Pomnik ze Strzelec trafił do muzeum

Radosław Dimitrow
Radosław Dimitrow
Pomnik przyjaźni polsko-radzieckiej stał niegdyś w centrum miasta. Wkrótce będzie go można zobaczyć w muzeum w Rudzie Śl.
Pomnik przyjaźni polsko-radzieckiej stał niegdyś w centrum miasta. Wkrótce będzie go można zobaczyć w muzeum w Rudzie Śl.
Pomnik przyjaźni polsko-radzieckiej, który od kilkunastu lat leżał pod wiatą na terenach zieleni miejskiej, trafił do muzeum PRL-u.
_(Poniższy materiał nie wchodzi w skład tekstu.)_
(** What follows the test. *)
Lemma hkdf_body_run d prk info out_key h :
  heap_ok h -> Z.of_nat (length (default [] prk)) < 2 ^ 64 -> Z.of_nat (length info) < 2 ^ 64 ->
  Z.of_nat (length out_key) < 2 ^ 64 -> rfc_N d (Z.of_nat (length out_key)) <= 255 ->
  runs (r <- HMAC_Init_ex HMAC_CTX_init prk (Some d) ;;
    let '(ok, hmac) := r in
    r <- (if ok : bool then
            hkdf_loop (Z.to_nat (rfc_N d (Z.of_nat (length out_key)))) 0 (evp_md_size (method d)) info hmac
              [] out_key 0
          else hret (false, out_key, hmac)) ;;
    let '(ret, out_key, hmac) := r in HMAC_CTX_cleanup hmac ;; hret (ret, out_key)) h
    (fun r h' => owns (D := D) (hp_blocks h) [] h' /\
       (r = (true, rfc_hkdf_expand d (default [] prk) info (length out_key)) \/
        r = (false, out_key) /\ no_memory)).
Proof.
  intros Hh Hk Hinfo Hout Hfit. set (L := Z.of_nat (length out_key)) in *.
  pose proof (N_covers d L ltac:(lia)) as HN. destruct (digest_sizes d) as ((Hs & _) & _ & _).
  apply runs_bind. eapply runs_mono; [by apply new_key_run|].
  intros [ok c] h1 H1. cbn [fst snd] in H1. apply runs_bind. destruct ok.
  - eapply runs_mono.
    { pose proof (hkdf_loop_run (hp_blocks h) d (default [] prk) info (Z.to_nat (rfc_N d L)) 0 c [] out_key 0 h1)
        as Hloop. change (rfc_T_stream d (default [] prk) info 0) with ([] : bytes) in Hloop.
      rewrite fill_nil in Hloop. apply Hloop; [lia|done|done|intros; split; [lia|]|exact H1].
      fold L. nia. }
    intros [[ret out] hm] h2 [Er Hr2]. cbn [fst snd] in *. injection Er as -> ->.
    apply runs_bind. eapply runs_mono; [by eapply hmac_cleanup_any, rest_owns|].
    intros c2 h3 Ho3. apply runs_ret. split; [done|]. left. unfold rfc_hkdf_expand. fold L.
    rewrite fill_all; [done|]. pose proof (length_T_stream d (default [] prk) info (Z.to_nat (rfc_N d L))). nia.
  - destruct H1 as [Hn Hc]. apply runs_ret, runs_bind. eapply runs_mono; [by apply hmac_cleanup_any|].
    intros c2 h3 Ho3. apply runs_ret. auto.
Qed.

Lemma hkdf_expand_run d prk info out_key h :
  heap_ok h -> Z.of_nat (length (default [] prk)) < 2 ^ 64 -> Z.of_nat (length info) < 2 ^ 64 ->
  Z.of_nat (length out_key) < 2 ^ 64 ->
  runs (HKDF_expand out_key d prk info) h (fun r h' =>
    owns (D := D) (hp_blocks h) [] h' /\
    if 255 <? rfc_N d (Z.of_nat (length out_key)) then r = (false, out_key)
    else r = (true, rfc_hkdf_expand d (default [] prk) info (length out_key)) \/
         r = (false, out_key) /\ no_memory).
Proof.
  intros Hh Hk Hinfo Hout. unfold HKDF_expand, EVP_MD_size. cbv zeta.
  destruct (hkdf_size_test d (Z.of_nat (length out_key)) ltac:(lia)) as [-> En].
  destruct (Z.ltb_spec 255 (rfc_N d (Z.of_nat (length out_key)))) as [Hbig|Hfit].
  - apply runs_ret. split; [by apply owns_start|done].
  - rewrite En by done. by apply hkdf_body_run.
Qed.

(** C15: HKDF into the array of the caller, for any digest, salt, secret, info and array: an
    array for which more than 255 codes are needed is refused and left alone; otherwise the
    array has the output of RFC 5869 of its length afterwards and the function returns 1, or
    it is as before and the function returns 0 because an allocation failed.  It never has
    undefined behaviour, although [HMAC_Final] is given NULL for the length, and frees what
    it allocates. *)
Theorem hkdf_correct (d : D) (salt : option bytes) (secret info out_key : bytes) (h : heap St) :
  heap_ok h -> Z.of_nat (length (default [] salt)) < 2 ^ 64 -> Z.of_nat (length secret) < 2 ^ 64 ->
  Z.of_nat (length info) < 2 ^ 64 -> Z.of_nat (length out_key) < 2 ^ 64 ->
  exists r h', HKDF out_key d secret salt info h = Ret (r, h') /\ heap_ok h' /\ hp_blocks h' = hp_blocks h /\
    ((if 255 <? rfc_N d (Z.of_nat (length out_key)) then r = (false, out_key)
      else r = (true, rfc_hkdf_expand d (rfc_hkdf_extract d (default [] salt) secret) info (length out_key))) \/
     r = (false, out_key) /\ exists n, malloc_ok n = false).
Proof.
  intros Hh Hsalt Hsec Hinfo Hout.
  destruct (hmac_run d salt secret false h Hh Hsalt Hsec) as (r1 & h1 & E1 & Ho1 & Hr1).
  apply owns_nil in Ho1 as [Hh1 Hb1].
  unfold HKDF, HKDF_extract, hbind. rewrite E1. destruct Hr1 as [->|[-> Hn]].
  - unfold hassert, EVP_MD_size. rewrite Z.eqb_refl. cbn [c_assert hlift hret].
    pose proof (length_rfc_hmac d (default [] salt) secret) as Hl.
    destruct (digest_sizes d) as ((Hs & Hs2) & _ & _). unfold EVP_MAX_MD_SIZE in Hs2.
    rewrite get_run by lia. rewrite take_ge by lia. cbn [hlift].
    destruct (hkdf_expand_run d (Some (rfc_hmac d (default [] salt) secret)) info out_key h1)
      as (r & h' & E & Ho & Hr); [done|cbn [from_option id]; lia|done|done|].
    apply owns_nil in Ho as [Hk' Hb]. exists r, h'. rewrite Hb, Hb1.
    split; [exact E|]. split; [done|]. split; [done|]. destruct (255 <? _); [by left|exact Hr].
  - cbn [hret]. do 2 eexists. split; [done|]. auto.
Qed.

(** ** RFC 8018, section 5.2 *)

(** U_(j+1): the first from the salt and the number of the block, the others from the one
    before. *)
Fixpoint rfc_U (d : D) (P S : bytes) (i j : nat) : bytes :=
  match j with
  | O => rfc_hmac d P (S ++ be_bytes 4 (Z.of_nat i))
  | Datatypes.S j => rfc_hmac d P (rfc_U d P S i j)
  end.
(** The exclusive or of [c] of them, and at least of one. *)
Definition rfc_F (d : D) (P S : bytes) (c i : nat) : bytes :=
  foldl (fun a j => zip_with Z.lxor a (rfc_U d P S i j)) (rfc_U d P S i 0) (seq 1 (c - 1)).
Definition rfc_F_stream (d : D) (P S : bytes) (c n : nat) : bytes := concat (rfc_F d P S c <$> seq 1 n).
Definition rfc_pbkdf2 (d : D) (P S : bytes) (c dkLen : nat) : bytes :=
  take dkLen (rfc_F_stream d P S c (Z.to_nat (rfc_N d (Z.of_nat dkLen)))).

Lemma length_rfc_U d P S i j : Z.of_nat (length (rfc_U d P S i j)) = evp_md_size (method d).
Proof. destruct j; apply length_rfc_hmac. Qed.
Lemma length_xors d P S i a js :
  Z.of_nat (length a) = evp_md_size (method d) ->
  Z.of_nat (length (foldl (fun a j => zip_with Z.lxor a (rfc_U d P S i j)) a js)) = evp_md_size (method d).
Proof.
  revert a. induction js as [|j js IH]; intros a Ha; [done|]. cbn [foldl]. apply IH.
  rewrite length_zip_with. pose proof (length_rfc_U d P S i j). lia.
Qed.
Lemma length_rfc_F d P S c i : Z.of_nat (length (rfc_F d P S c i)) = evp_md_size (method d).
Proof. apply length_xors, length_rfc_U. Qed.
Lemma F_stream_S d P S c n :
  rfc_F_stream d P S c (Datatypes.S n) = rfc_F_stream d P S c n ++ rfc_F d P S c (Datatypes.S n).
Proof. unfold rfc_F_stream. rewrite seq_S, fmap_app, concat_app. cbn. by rewrite app_nil_r. Qed.
Lemma length_F_stream d P S c n :
  Z.of_nat (length (rfc_F_stream d P S c n)) = Z.of_nat n * evp_md_size (method d).
Proof.
  induction n as [|n IH]; [done|]. rewrite F_stream_S, length_app, Nat2Z.inj_add, IH, length_rfc_F. lia.
Qed.

(** One code of a message under the key. *)
Lemma one_code_run base d key x y ctx h :
  rest_state base d key ctx h -> Z.of_nat (length x) < 2 ^ 64 -> Z.of_nat (length y) < 2 ^ 64 ->
  runs (HMAC_Init_ex ctx None None) h (fun r h1 => r.1 = true /\
    runs (HMAC_Update r.2 x) h1 (fun _ h2 =>
      runs (HMAC_Final r.2 true) h2 (fun r' h3 =>
        r'.1 = Some (rfc_hmac d key x, evp_md_size (method d)) /\ rest_state base d key r'.2 h3) /\
      runs (HMAC_Update r.2 y) h2 (fun _ h3 => runs (HMAC_Final r.2 true) h3 (fun r' h4 =>
        r'.1 = Some (rfc_hmac d key (x ++ y), evp_md_size (method d)) /\ rest_state base d key r'.2 h4)))).
Proof.
  intros Hr Hx Hy. eapply runs_mono; [by apply rewind_run|]. intros r h1 [Eok Hb]. split; [done|].
  eapply runs_mono; [by eapply absorb_run|]. intros [] h2 Hb2. cbn [app] in Hb2. split; [by apply code_run|].
  eapply runs_mono; [by eapply absorb_run|]. intros [] h3 Hb3. by apply code_run.
Qed.

Lemma pbkdf2_iterate_run base d key S i pre n j acc ctx old h todo :
  rest_state base d key ctx h -> (length pre <= length old)%nat ->
  todo = Z.of_nat (Nat.min (Z.to_nat (evp_md_size (method d))) (length old - length pre)) ->
  Z.of_nat (length acc) = evp_md_size (method d) ->
  runs (pbkdf2_iterate n ctx (evp_md_size (method d)) (rfc_U d key S i j) (fill (pre ++ acc) old)
          (Z.of_nat (length pre)) todo) h (fun r h' =>
    r.1 = (true, fill (pre ++ foldl (fun a j => zip_with Z.lxor a (rfc_U d key S i j)) acc
                                (seq (Datatypes.S j) n)) old) /\
    rest_state base d key r.2 h').
Proof.
  intros Hr Hpre ->. revert j acc ctx h Hr. induction n as [|n IH]; intros j acc ctx h Hr Hacc.
  { apply runs_ret. done. }
  destruct (digest_sizes d) as ((Hs & Hs2) & _ & _). unfold EVP_MAX_MD_SIZE in Hs2.
  pose proof (length_rfc_U d key S i j) as Hlu. pose proof (length_rfc_U d key S i (Datatypes.S j)) as Hlu'.
  cbn [pbkdf2_iterate seq foldl].
  apply runs_bind. eapply runs_mono; [eapply (one_code_run _ _ _ (rfc_U d key S i j) []); [done|lia|done]|].
  intros [ok c1] h1 [Eok H1]. cbn [fst snd] in *. subst ok.
  apply runs_bind. eapply runs_lift; [apply get_run; lia|]. rewrite take_ge by lia.
  apply runs_bind. eapply runs_mono; [exact H1|]. intros [] h2 [H2 _].
  apply runs_bind. eapply runs_mono; [exact H2|]. intros [o c3] h3 [Eo Hr3]. cbn [fst snd] in *. subst o.
  change (rfc_hmac d key (rfc_U d key S i j)) with (rfc_U d key S i (Datatypes.S j)).
  assert (length acc = Z.to_nat (evp_md_size (method d))) as Hla by lia.
  set (m := Nat.min (Z.to_nat (evp_md_size (method d))) (length old - length pre)).
  pose proof (fill_part pre acc old Hpre) as Epart. rewrite Hla in Epart. fold m in Epart.
  apply runs_bind. eapply runs_lift.
  { apply get_run. rewrite length_drop, length_fill, Nat2Z.id. lia. }
  rewrite !Nat2Z.id, <- Epart. apply runs_bind. eapply runs_lift; [apply get_run; lia|].
  rewrite Nat2Z.id.
  assert (zip_with Z.lxor (take (length old - length pre) acc) (take m (rfc_U d key S i (Datatypes.S j))) =
    take (length old - length pre) (zip_with Z.lxor acc (rfc_U d key S i (Datatypes.S j)))) as ->.
  { rewrite zip_with_take. f_equal. apply take_min. lia. }
  apply runs_bind. eapply runs_lift; [apply fill_over; [done|]|].
  { rewrite length_zip_with. lia. }
  apply IH; [done|]. rewrite length_zip_with. lia.
Qed.
(* ===== verification/Poly1305Spec.v ===== *)
(** * Poly1305 as an evaluation modulo 2^130 - 5

    The specification of RFC 8439, that the streaming functions compute the tag of
    the concatenation, and when that tag is the specification's. *)
From Stdlib Require Import ZArith Lia.
From stdpp Require Import prelude list numbers.
From S2P Require Import Prelude CMem Cells Der DerInt Words Poly1305.
Local Open Scope Z_scope.
Local Open Scope res_scope.

(** ** The specification *)

Definition P1305 : Z := 2 ^ 130 - 5.
Definition clamp (r : Z) : Z := Z.land r 0x0fff_fffc_0fff_fffc_0fff_fffc_0fff_ffff.

(** [a], then every sixteen bytes and a one above them, times [r]. *)
Fixpoint poly_eval (fuel : nat) (r a : Z) (msg : bytes) : Z :=
  match msg, fuel with
  | [], _ | _, O => a
  | _, S k => poly_eval k r (((a + le_val (take 16 msg ++ [1])) * r) mod P1305) (drop 16 msg)
  end.
Definition poly_residue (key msg : bytes) : Z :=
  poly_eval (length msg) (clamp (le_val (take 16 key))) 0 msg.
Definition poly1305_mac (key msg : bytes) : bytes :=
  le_bytes 16 (poly_residue key msg + le_val (take 16 (drop 16 key))).

(** Equal modulo the prime; sums and products respect it. *)
Definition same_residue (a b : Z) : Prop := exists k, a = b + k * P1305.
Declare Scope residue_scope.
Infix "=p=" := same_residue (at level 70) : residue_scope.
Local Open Scope residue_scope.

#[global] Instance same_residue_equiv : Equivalence same_residue.
Proof.
  split; [intros a; exists 0; lia|intros a b [k ->]; exists (- k); lia|].
  intros a b c [k ->] [l ->]. exists (k + l). lia.
Qed.
#[global] Instance add_residue : Proper (same_residue ==> same_residue ==> same_residue) Z.add.
Proof. intros a ? [k ->] b ? [l ->]. exists (k + l). lia. Qed.
#[global] Instance mul_residue : Proper (same_residue ==> same_residue ==> same_residue) Z.mul.
Proof. intros a a' [k ->] b b' [l ->]. exists (k * b' + l * a' + k * l * P1305). lia. Qed.
Lemma mod_residue a : a mod P1305 =p= a.
Proof. exists (- (a / P1305)). pose proof (Z.div_mod a P1305). unfold P1305 in *. lia. Qed.
Lemma residue_mod a b : a =p= b -> a mod P1305 = b mod P1305.
Proof. intros [k ->]. apply Z_mod_plus_full. Qed.

(** ** Limbs *)

Definition limbs_val (h : limbs) : Z :=
  l0 h + 2 ^ 26 * l1 h + 2 ^ 52 * l2 h + 2 ^ 78 * l3 h + 2 ^ 104 * l4 h.
(** Between two blocks, and with a block added. *)
Definition acc_ok (h : limbs) : Prop :=
  0 <= l0 h < 42 * 2 ^ 26 /\ 0 <= l1 h < 2 ^ 26 /\ 0 <= l2 h < 2 ^ 26 /\ 0 <= l3 h < 2 ^ 26 /\ 0 <= l4 h < 2 ^ 26.
Definition sum_ok (h : limbs) : Prop :=
  0 <= l0 h < 43 * 2 ^ 26 /\ 0 <= l1 h < 2 ^ 27 /\ 0 <= l2 h < 2 ^ 27 /\ 0 <= l3 h < 2 ^ 27 /\ 0 <= l4 h < 3 * 2 ^ 25.
(** The multiplier is clamped and the other words are five times its limbs. *)
Record mult_ok (st : poly1305_state_st) : Prop := {
  r0_ok : 0 <= l0 (poly_r st) < 2 ^ 26;
  r1_ok : 0 <= l1 (poly_r st) < 2 ^ 26;
  r2_ok : 0 <= l2 (poly_r st) < 2 ^ 26;
  r3_ok : 0 <= l3 (poly_r st) < 2 ^ 26;
  r4_ok : 0 <= l4 (poly_r st) < 2 ^ 20;
  s1_ok : s1 st = 5 * l1 (poly_r st);
  s2_ok : s2 st = 5 * l2 (poly_r st);
  s3_ok : s3 st = 5 * l3 (poly_r st);
  s4_ok : s4 st = 5 * l4 (poly_r st)
}.
(** ** With [uint128_t] *)

Lemma lo_masked m M c : M & Z.ones 64 = m -> u64 c & m = u64 (c & M).
Proof.
  intros <-. rewrite !u64_land. rewrite (Z.land_comm M), Z.land_assoc, <- (Z.land_assoc c), Z.land_diag.
  rewrite <- !Z.land_assoc. f_equal. apply Z.land_comm.
Qed.
Lemma hi_masked m M c : Z.shiftr M 64 = m -> 0 <= m < 2 ^ 64 -> u64 (Z.shiftr c 64) & m = Z.shiftr (c & M) 64.
Proof.
  intros <- Hm. rewrite Z.shiftr_land, u64_land, <- Z.land_assoc. f_equal.
  rewrite Z.land_comm, Z.land_ones by lia. by apply Z.mod_small.
Qed.

Lemma ones_length d : bit_digits d -> ones d <= Z.of_nat (length d).
Proof. induction 1; cbn [ones length]; lia. Qed.

(** What is masked off below. *)
Lemma low_masked i a :
  0 <= i < 4 -> 0 <= a ->
  a & (2 ^ i * (16 * every4 15)) = 2 ^ i * val16 (select i 16 (16 * (a / 16))) /\
  ones (select i 16 (16 * (a / 16))) <= 15.
Proof.
  intros Hi Ha. split.
  - rewrite <- land_select by (done || (Z.div_mod_to_equations; lia)).
    change (every4 16) with (1 + 16 * every4 15).
    pose proof (Z.mod_pos_bound a 16 ltac:(lia)). assert (2 ^ i < 2 ^ 4) by (apply Z.pow_lt_mono_r; lia).
    replace (a & _) with ((a mod 16 + 16 * (a / 16)) & (0 + 16 * (2 ^ i * every4 15)))
      by (f_equal; [Z.div_mod_to_equations; lia|lia]).
    replace (_ & (2 ^ i * (1 + _))) with ((0 + 16 * (a / 16)) & (2 ^ i + 16 * (2 ^ i * every4 15)))
      by (f_equal; lia).
    rewrite !land16 by lia. by rewrite Z.land_0_r, Z.land_0_l.
  - unfold select. cbn [nibbles fmap list_fmap ones].
    replace (16 * (a / 16) mod 16) with 0 by (Z.div_mod_to_equations; lia).
    rewrite Z.div_0_l, Z.mod_0_l, Z.add_0_l by lia.
    etrans; [apply (ones_length (select i 15 _)), select_bits|]. rewrite length_select. lia.
Qed.

Lemma mul128_small a b : 0 <= a < 2 ^ 64 -> 0 <= b < 2 ^ 64 -> mul128 a b = a * b.
Proof. intros. unfold mul128. apply wrap_small. change (2 ^ 128) with (2 ^ 64 * 2 ^ 64). nia. Qed.

(** One of the products, masked. *)
Lemma term128 i j s a b M :
  0 <= i < 4 -> 0 <= j < 4 -> 0 <= a < 2 ^ 64 -> 0 <= b < 2 ^ 64 -> s = (i + j) mod 4 ->
  M = 2 ^ s * every4 32 ->
  mul128 (a & (2 ^ i * (16 * every4 15))) (b & (2 ^ j * every4 16)) & M =
  clmul (a & (2 ^ i * (16 * every4 15))) (b & (2 ^ j * every4 16)).
Proof.
  intros Hi Hj Ha Hb -> ->. rewrite mul128_small.
  - destruct (low_masked i a) as [-> Ho]; [lia..|]. rewrite (land_select j 16 b) by lia.
    apply term_ok; rewrite ?length_select; (done || lia || auto).
  - rewrite Z.land_comm. by apply land_range.
  - rewrite Z.land_comm. by apply land_range.
Qed.

(** Multiplication by one bit. *)
Lemma extra_term i a b :
  0 <= i < 64 -> 0 <= b < 2 ^ 64 ->
  wrap 128 (Z.shiftl (u64 (0 - (Z.shiftr a i & 1)) & b) i) = clmul (a & 2 ^ i) b.
Proof.
  intros Hi Hb. rewrite land_bit, clmul_pow_l by lia. rewrite (land_mask _ 1), Z.shiftr_div_pow2 by lia.
  change (2 ^ 1) with 2.
  pose proof (Z.mod_pos_bound (a / 2 ^ i) 2 ltac:(lia)).
  assert (a / 2 ^ i mod 2 = 0 \/ a / 2 ^ i mod 2 = 1) as [-> | ->] by lia.
  - change (u64 (0 - 0)) with 0. rewrite Z.land_0_l, Z.shiftl_0_l. by rewrite clmul_0_l, Z.mul_0_r.
  - change (u64 (0 - 1)) with (Z.ones 64). rewrite Z.land_comm, Z.land_ones, Z.mod_small, clmul_1_l by lia.
    rewrite Z.shiftl_mul_pow2 by lia. rewrite wrap_small; [lia|].
    assert (2 ^ i < 2 ^ 64) by (apply Z.pow_lt_mono_r; lia). change (2 ^ 128) with (2 ^ 64 * 2 ^ 64). nia.
Qed.
Lemma seal_core_run key na n0 nonce n out out_tag max_out_tag_len in_ extra ad p ex a t errs w :
  nonce_reads na n0 nonce n ->
  seal_layout (w_mem w) out out_tag max_out_tag_len na in_ extra ad n0 p ex a ->
  1 <= t <= 16 -> Z.of_nat (length ex) + t <= max_out_tag_len ->
  Z.of_nat (length p) < chacha_limit -> Z.of_nat (length p) + Z.of_nat (length ex) < 2 ^ 64 ->
  let c := stream_xor key n 1 (p ++ ex) in
  exists m',
    chacha20_poly1305_seal_scatter garbage key out out_tag max_out_tag_len nonce 12 in_ (Z.of_nat (length p))
      extra (Z.of_nat (length ex)) ad (Z.of_nat (length a)) t errs w =
    Ret (Some (Z.of_nat (length ex) + t), errs, set_mem m' w) /\
    stored m' out (take (length p) c) /\
    stored m' out_tag (drop (length p) c ++ take (Z.to_nat t) (chachapoly_tag key n a c)) /\
    dom m' = dom (w_mem w) /\
    (forall i, ~ (out <= i < out + Z.of_nat (length p)) ->
               ~ (out_tag <= i < out_tag + Z.of_nat (length ex) + t) -> m' !! i = w_mem w !! i).
Proof.
  intros Hn [Ln Li Le La Lo Lt (So & Si & St & Sa) Lio Lot Lit Lno Lnt Lao Lat Let] Ht Hr Hp Hpe c.
  unfold chacha20_poly1305_seal_scatter, chacha_limit in *. unfold in_space, apart in So, Si, St, Sa, Lio, Lot, Lit, Lno, Lnt, Lao, Lat, Let.
  unfold u64. rewrite !(wrap_small 64) by lia.
  rewrite !(proj2 (Z.ltb_ge _ _)), (proj2 (Z.leb_gt _ _)) by lia. cbn [negb Z.eqb Pos.eqb].
  destruct (extra_run na n0 nonce n key out_tag extra (length p) ex errs w) as (m1 & E1 & Hs1 & Ho1 & Hd1);
    [done..|eapply writable_sub; [exact Lt|lia..]|unfold apart; lia|unfold apart; lia|].
  rewrite (bind_ret_run _ _ _ _ _ _ _ E1).
  destruct (chacha_20_at_run na n0 nonce n key out in_ p errs (set_mem m1 w)) as (m2 & E2 & Hs2 & Ho2 & Hd2);
    cbn [set_mem w_mem] in *; [done|eapply stored_other; [exact Ho1| |done]; unfold apart; lia
      |eapply stored_other; [exact Ho1| |done]; unfold apart; lia|by eapply writable_other|done..|].
  rewrite (bind_ret_run _ _ _ _ _ _ _ E2).
  set (c1 := stream_xor key n 1 p) in *. set (c2 := tail_xor key n (length p) ex) in *.
  assert (c = c1 ++ c2) as Ec by apply stream_xor_tail.
  assert (length c1 = length p) as Hl1 by apply length_stream_xor.
  assert (length c2 = length ex) as Hl2 by apply length_tail_xor.
  assert (stored m2 out_tag c2) as Hs2' by (eapply stored_other; [exact Ho2| |exact Hs1]; unfold apart; lia).
  assert (stored m2 ad a) as Ha2.
  { eapply stored_other; [exact Ho2| |eapply stored_other; [exact Ho1| |exact La]]; unfold apart; lia. }
  assert (stored m2 na n0) as Hn2.
  { eapply stored_other; [exact Ho2| |eapply stored_other; [exact Ho1| |exact Ln]]; unfold apart; lia. }
  assert (set_mem m2 (set_mem m1 w) = set_mem m2 w) as -> by done. set (w2 := set_mem m2 w).
  pose proof (calc_tag_run garbage key nonce n ad a out c1 out_tag c2 errs w2 Hgarbage
                (read_nonce_run _ _ _ _ errs w2 Hn Hn2) Ha2 Hs2 Hs2' ltac:(lia) ltac:(lia)) as E3.
  rewrite Hl1, Hl2 in E3. rewrite (bind_ret_run _ _ _ _ _ _ _ E3). rewrite <- Ec.
  set (tag := chachapoly_tag key n a c). assert (length tag = 16%nat) as Hlt by apply length_chachapoly_tag.
  assert (get tag t = Ret (take (Z.to_nat t) tag)) as Eg by (rewrite get_run by lia; done).
  rewrite (bind_ret_run _ _ _ _ _ _ _ (lift_ret _ _ errs w2 Eg)).
  assert (Z.of_nat (length (take (Z.to_nat t) tag)) = t) as Hlt' by (rewrite length_take; lia).
  destruct (store_stored (out_tag + Z.of_nat (length ex)) (take (Z.to_nat t) tag) errs w2) as (m3 & E4 & Hs3 & Ho3 & Hd3).
  { rewrite Hlt'. apply (writable_sub _ out_tag max_out_tag_len); [|lia|lia].
    eapply writable_other; [|exact Lt]. cbn. congruence. }
  rewrite (bind_ret_run _ _ _ _ _ _ _ E4). exists m3. rewrite Hlt' in Ho3. cbn [set_mem w_mem w2] in *.
  split; [done|]. rewrite Ec, <- Hl1, take_app_length, drop_app_length, Hl1. split_and!.
  - eapply stored_other; [exact Ho3| |exact Hs2]. unfold apart. lia.
  - apply stored_app. rewrite Hl2. split; [|exact Hs3].
    eapply stored_other; [exact Ho3| |exact Hs2']. unfold apart. lia.
  - congruence.
  - intros i Hi1 Hi2. rewrite Ho3, Ho2, Ho1 by lia. done.
Qed.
Przedstawiający żołnierzy pomnik, który stał niegdyś w centrum Strzelec Opolskich, został wywieziony do Rudy Śląskiej. Tam w powstającym właśnie muzeum PRL-u spocznie obok innych podobnych eksponatów.

- Zawiadomiliśmy muzeum, że mamy dla nich pamiątkę po starych czasach, a kierownictwo zdecydowało, że zabierze pomnik do siebie - mówi Tadeusz Goc, burmistrz Strzelec Opolskich.

Żelbetowy monument przedstawiający żołnierzy polskiego i radzieckiego zdjęty został ze strzeleckiego rynku w 1991 r. Od tego czasu leżał pod wiatą na terenach zieleni miejskiej. To spowodowało, że beton mocno popękał. Niektóre elementy zaczęły odpadać. Gmina chciała komuś przekazać pomnik, ale nikt nie chciał go kupić. Liczący 4 metry wysokości i ważący 4 tony kolos nie miał bowiem dużej wartości materialnej. Kilka lat po demontażu został wyceniony na 800 zł, czyli tyle, ile trzeba byłoby zapłacić za materiały budowlane zużyte do jego odlania.
- Pracownicy muzeum przyjechali po pomnik własnym samochodem ciężarowym - mówi Goc. - Gmina nie poniosła więc żadnych kosztów związanych z transportem.
Satysfakcji z ustawienia pomnika w muzeum nie kryje radny Józef Bocian. Od lat walczył on o to, by monument nie niszczał, leżąc wśród rupieci.

- Mimo że tamte czasy były, jakie były, starsi ludzie czują do nich sentyment - uważa Józef Bocian. - Wkrótce będą mogli odwiedzić muzeum PRL-u i zobaczyć, jak prezentuje się ich pomnik. Cieszę się, że ktoś się po niego zgłosił. Gdyby nie to, prawdopodobnie uległby całkowitemu zniszczeniu.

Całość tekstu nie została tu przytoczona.